Kasi Intelijen Kejaksaan Negeri Surabaya, Putu Arya Wibisana, mengungkapkan bahwa Liem merupakan bagian dari jaringan pelaku korupsi kredit fiktif yang sebelumnya telah menjerat sejumlah nama lain.

Dalam putusan Pengadilan Tipikor Surabaya, Liem bersama beberapa terpidana lain dinyatakan terbukti bersalah dan dijatuhi hukuman 8 tahun penjara melalui persidangan in absentia.

Menariknya, selama masa pelarian, Liem diketahui menyembunyikan diri di sebuah tempat ibadah di Surabaya dan menjalani peran sebagai pendeta.
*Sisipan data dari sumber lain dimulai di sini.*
Lemma initialise_ends g app e : ends (initialise vulkan g app) (λ _ e', ∃ l a h up i s m,
    e' = mkEngine (Some a) (<[a := mkWindow h []]> (windows e)) true app (Some i) s m up l ∧
    (h = None ↔ app = Headless) ∧ (∀ h', h = Some h' → up !! h' = Some a) ∧
    inst e = None ∧ (app ≠ Headless → wnd e = None) ∧ (app = Headless → vulkan = true) ∧
    (if vulkan && is_window_type app then is_Some s ∧ s ≠ Some 0%Z else s = surf e) ∧
    (if vulkan then def_msg e = NoMessenger ∧ ∃ dm, m = LiveMessenger dm ∧ current_instance dm = i else m = def_msg e) ∧
    (replay (calls e) = Some nothing → surf e = None → replay l = Some (objects_of e'))) e.
Proof.
  unfold initialise. ends_step. eapply ends_weaken; [apply create_window_ends|].
  intros [] e1 (l & a & h & up & -> & Hh & Hup & Hw & Hv & Hl). repeat ends_step.
  fold (vk_start g app). destruct vulkan eqn:Evk.
  - eapply ends_weaken; [apply vk_start_ends|]. intros [] e2 (l2 & i & sf & m & Hm & Hi & Hmi & Hs & -> & Hl2). repeat ends_step.
    cbn in Hl2, Hm, Hi, Hs. exists l2, a, h, up, i, sf, (LiveMessenger m). split; [by destruct e|].
    do 5 (split; [done|]). split; [by destruct (is_window_type app)|]. split; [by eauto|].
    intros H0 Hsf. unfold objects_of. rewrite Evk. cbn. rewrite lookup_insert_eq. cbn.
    apply (Hl2 (mkObjects (is_window_type app) h None None None) a (mkWindow h [])); [by apply Hl|done..|].
    destruct (is_window_type app) eqn:Ha; [|cbn; congruence]. rewrite lookup_insert_eq. cbn. split_and!; try done.
    destruct h; [done|]. apply bool_decide_eq_true in Ha. naive_solver.
  - assert (Ha : is_window_type app = true). { apply bool_decide_eq_true. intros E. by specialize (Hv E). }
    rewrite Ha in *. eapply ends_weaken; [apply ogl_start_ends|]. intros [] e2 (l2 & Hi & -> & Hl2). repeat ends_step.
    cbn in Hl2, Hi. exists l2, a, h, up, 0%Z, (surf e), (def_msg e). split; [by destruct e|].
    do 7 (split; [done|]). intros H0 Hsf. unfold objects_of. rewrite Evk. cbn. rewrite lookup_insert_eq, Ha, Hsf. cbn.
    rewrite (Hl2 _ (Hl H0)); [done|done|]. cbn. destruct h; [done|]. apply bool_decide_eq_true in Ha. naive_solver.
Qed.

(** The invariant of the engine: the globals agree with each other and with what
    the recorded calls leave alive. *)
Record engine_inv e : Prop := mkInv {
  inv_inst : initialised e = true ↔ is_Some (inst e);
  inv_window : initialised e = true → ∃ a w, wnd e = Some a ∧ windows e !! a = Some w ∧
    (w_handle w = None ↔ tz_app_type e = Headless) ∧ (∀ h, w_handle w = Some h → user_pointers e !! h = Some a);
  inv_surf : is_Some (surf e) ↔ vulkan = true ∧ initialised e = true ∧ tz_app_type e ≠ Headless;
  inv_surf_handle : surf e ≠ Some 0%Z;
  inv_msg : vulkan = true → match def_msg e with
    | LiveMessenger m => initialised e = true ∧ inst e = Some (current_instance m)
    | _ => initialised e = false
    end;
  inv_calls : replay (calls e) = Some (objects_of e) }.

Lemma objects_of_stopped e : engine_inv e → initialised e = false → objects_of e = nothing ∧ surf e = None.
Proof.
  intros [Ii _ Is _ Im _] Hi. assert (Hinst : inst e = None).
  { destruct (inst e) eqn:E; [|done]. rewrite (proj2 Ii) in Hi by eauto. done. }
  assert (Hs : surf e = None). { destruct (surf e) eqn:E; [|done]. destruct (proj1 Is) as (_ & ? & _); [eauto|congruence]. }
  split; [|done]. unfold objects_of. rewrite Hi, Hinst, Hs. cbn. destruct vulkan; [|done].
  specialize (Im eq_refl). destruct (def_msg e); try done. destruct Im. congruence.
Qed.

(** Once the back end is terminated only GLFW and the window are left. *)
Definition window_left e : objects := mkObjects (is_window_type (tz_app_type e)) (ob_window (objects_of e)) None None None.

Lemma backend_terminate_ends e : ends (if vulkan then vk_terminate else ogl_terminate) (λ _ e', ∃ l,
    is_Some (inst e) ∧
    e' = mkEngine (wnd e) (windows e) (initialised e) (tz_app_type e) None (if vulkan then None else surf e)
           (if vulkan then DeletedMessenger else def_msg e) (user_pointers e) l ∧
    (engine_inv e → initialised e = true ∧ replay l = Some (window_left e))) e.
Proof.
  destruct vulkan eqn:Evk.
  - eapply ends_weaken; [apply vk_terminate_ends|]. intros [] e' (l & i & m & Hi & Hm & -> & Hl).
    exists l. split; [eauto|]. split; [done|]. intros [Ii _ _ Hs Im Ic].
    assert (Hin : initialised e = true) by (apply Ii; eauto). split; [done|].
    rewrite (Hl _ Ic); [unfold window_left; cbn; by rewrite Hin|cbn; by rewrite Evk| |done|done|cbn; by rewrite Evk, Hm].
    rewrite Hm, Evk, Hi in Im. destruct (Im eq_refl). congruence.
  - unfold ogl_terminate. repeat ends_step. exists (calls e). apply bool_decide_eq_true in H. split; [done|].
    split; [done|]. intros [Ii _ Is _ _ Ic]. assert (Hin : initialised e = true) by by apply Ii. split; [done|].
    rewrite Ic. unfold window_left, objects_of. cbn. rewrite Hin, Evk. cbn.
    destruct (surf e); [|done]. destruct (proj1 Is) as [? _]; [eauto|congruence].
Qed.

Lemma terminate_ends e : ends (terminate vulkan) (λ _ e', ∃ l ws up,
    is_Some (inst e) ∧
    e' = mkEngine (wnd e) ws false (tz_app_type e) None (if vulkan then None else surf e)
           (if vulkan then DeletedMessenger else def_msg e) up l ∧
    (tz_app_type e = WindowApplication → ∃ a, wnd e = Some a ∧ ws = delete a (windows e)) ∧
    (engine_inv e → replay l = Some nothing)) e.
Proof.
  unfold terminate. ends_step. eapply ends_weaken; [apply backend_terminate_ends|].
  intros [] e1 (l & Hi & -> & Hl). do 3 ends_step. cbn.
  destruct (tz_app_type e) eqn:Ht; cbn [decide_rel decide].
  - rewrite decide_True by done. repeat ends_step. cbn in *. destruct (wnd e) as [a|] eqn:Hw; [|done].
    eapply ends_weaken; [apply delete_window_ends|]. intros [] e2 (l2 & up & w & Hwa & -> & Hl2). ends_step.
    rewrite decide_False by done. repeat ends_step. eexists _, _, _. split; [done|]. split; [reflexivity|].
    split; [by eauto|]. intros I. destruct (Hl I) as [Hin H1]. unfold window_left in H1. rewrite Ht in H1.
    assert (ob_window (objects_of e) = w_handle w) as Eh.
    { cbn. rewrite Hin, Hw. cbn in Hwa |- *. by rewrite Hwa. }
    destruct (inv_window e I Hin) as (a' & w' & Ha' & Hw' & Hh & _). cbn in Hwa.
    eapply replay_call; [apply (Hl2 _ H1); cbn; try done|done].
    rewrite Eh in *. simplify_eq. destruct (w_handle w); [done|]. destruct Hh as [Hh _]. specialize (Hh eq_refl). congruence.
  - rewrite decide_False by done. repeat ends_step. rewrite decide_False by done. repeat ends_step.
    eexists _, _, _. split; [done|]. split; [reflexivity|]. split; [done|]. intros I. destruct (Hl I) as [_ H1].
    eapply replay_call; [exact H1|]. unfold window_left. by rewrite Ht.
  - rewrite decide_False by done. repeat ends_step. rewrite decide_True by done. repeat ends_step.
    eexists _, _, _. split; [done|]. split; [reflexivity|]. split; [done|]. intros I. destruct (Hl I) as [Hin H1].
    cbn [calls set_initialised]. rewrite H1. unfold window_left. destruct (inv_window e I Hin) as (a & w & Ha & Hw & Hh & _).
    rewrite Ht. cbn. rewrite Hin, Ha. cbn. rewrite Hw. cbn. by rewrite (proj2 Hh).
Qed.

(** ** Runs *)

(** While the engine is initialised with a window, an application may use it. *)
Inductive window_use (a : nat) : ST globals unit → Prop :=
| use_update : window_use a (_ ← update vulkan a; mret tt)
| use_block : window_use a (_ ← block_until_event_happens; mret tt)
| use_close : window_use a (_ ← is_close_requested a; mret tt)
| use_width : window_use a (_ ← get_width a; mret tt)
| use_height : window_use a (_ ← get_height a; mret tt)
| use_callback callback : window_use a (add_resize_callback a callback).

Inductive step : globals → globals → Prop :=
| step_initialise g app e e' : initialise vulkan g app e = Ok (tt, e') → step e e'
| step_terminate e e' : terminate vulkan e = Ok (tt, e') → step e e'
| step_use a m e e' : initialised e = true → tz_app_type e ≠ Headless → window_use a m →
    window e = Ok (a, e) → m e = Ok (tt, e') → step e e'.

Lemma handle_at_ends a (Q : Z → globals → Prop) e :
  (∀ w h, windows e !! a = Some w → w_handle w = Some h → Q h e) → ends (handle_at a) Q e.
Proof.
  intros H. unfold handle_at. repeat ends_step. destruct (w_handle w) eqn:Hh; apply ends_lift; [|done].
  intros ? [= <-]. eauto.
Qed.

Lemma dispatch_ends events e : ends (dispatch events) (λ _ e', e' = e) e.
Proof.
  induction events as [|[h [width height]] events IH]; cbn; [by apply ends_ret|]. unfold window_resize_callback.
  repeat ends_step. apply ends_lift. intros a _. repeat ends_step.
  eapply ends_weaken; [exact IH|]. intros r e' ->. by apply ends_ret.
Qed.

(** A use keeps the handle of the window and everything alive. *)
Definition used a w e (e' : globals) : Prop := ∃ l w',
  e' = set_windows (<[a := w']> (windows e)) (set_calls l e) ∧ w_handle w' = w_handle w ∧
  ∀ o, replay (calls e) = Some o → ob_glfw o = true → ob_window o = w_handle w → replay l = Some o.

Lemma used_calls a w e l : windows e !! a = Some w →
  (∀ o, replay (calls e) = Some o → ob_glfw o = true → ob_window o = w_handle w → replay l = Some o) →
  used a w e (set_calls l e).
Proof. intros Hw H. exists l, w. split; [|done]. unfold set_windows. cbn. by rewrite insert_id. Qed.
Tekanan psikologis setelah penangkapan anggota keluarganya—termasuk kakak dan keponakannya—disebut menjadi titik balik yang mendorongnya untuk menyerahkan diri.

“Yang bersangkutan mengaku mengalami ketakutan dan kebingungan hingga akhirnya memutuskan datang sendiri,” ujar Putu, Sabtu (20/6/2026). Saat ini, Liem telah dieksekusi dan menjalani masa hukuman di Lapas Wanita Surabaya di Porong, Sidoarjo.

Sebelumnya, aparat Kejaksaan Negeri Surabaya lebih dulu menangkap Liauw Inggarwati dan Bastian Widjaja, yang juga terlibat dalam kasus serupa dengan nilai kerugian mencapai Rp4,75 miliar. Keduanya sempat buron dan berpindah-pindah lokasi, bahkan mengganti identitas untuk menghindari pelacakan.

Penyerahan diri Liem menjadi penutup rangkaian pengejaran panjang aparat terhadap para pelaku kasus ini. Kasus tersebut sekaligus menegaskan bahwa upaya pelarian tidak menjamin lolos dari jerat hukum, terutama dalam perkara korupsi yang terus menjadi fokus penegakan hukum di Indonesia.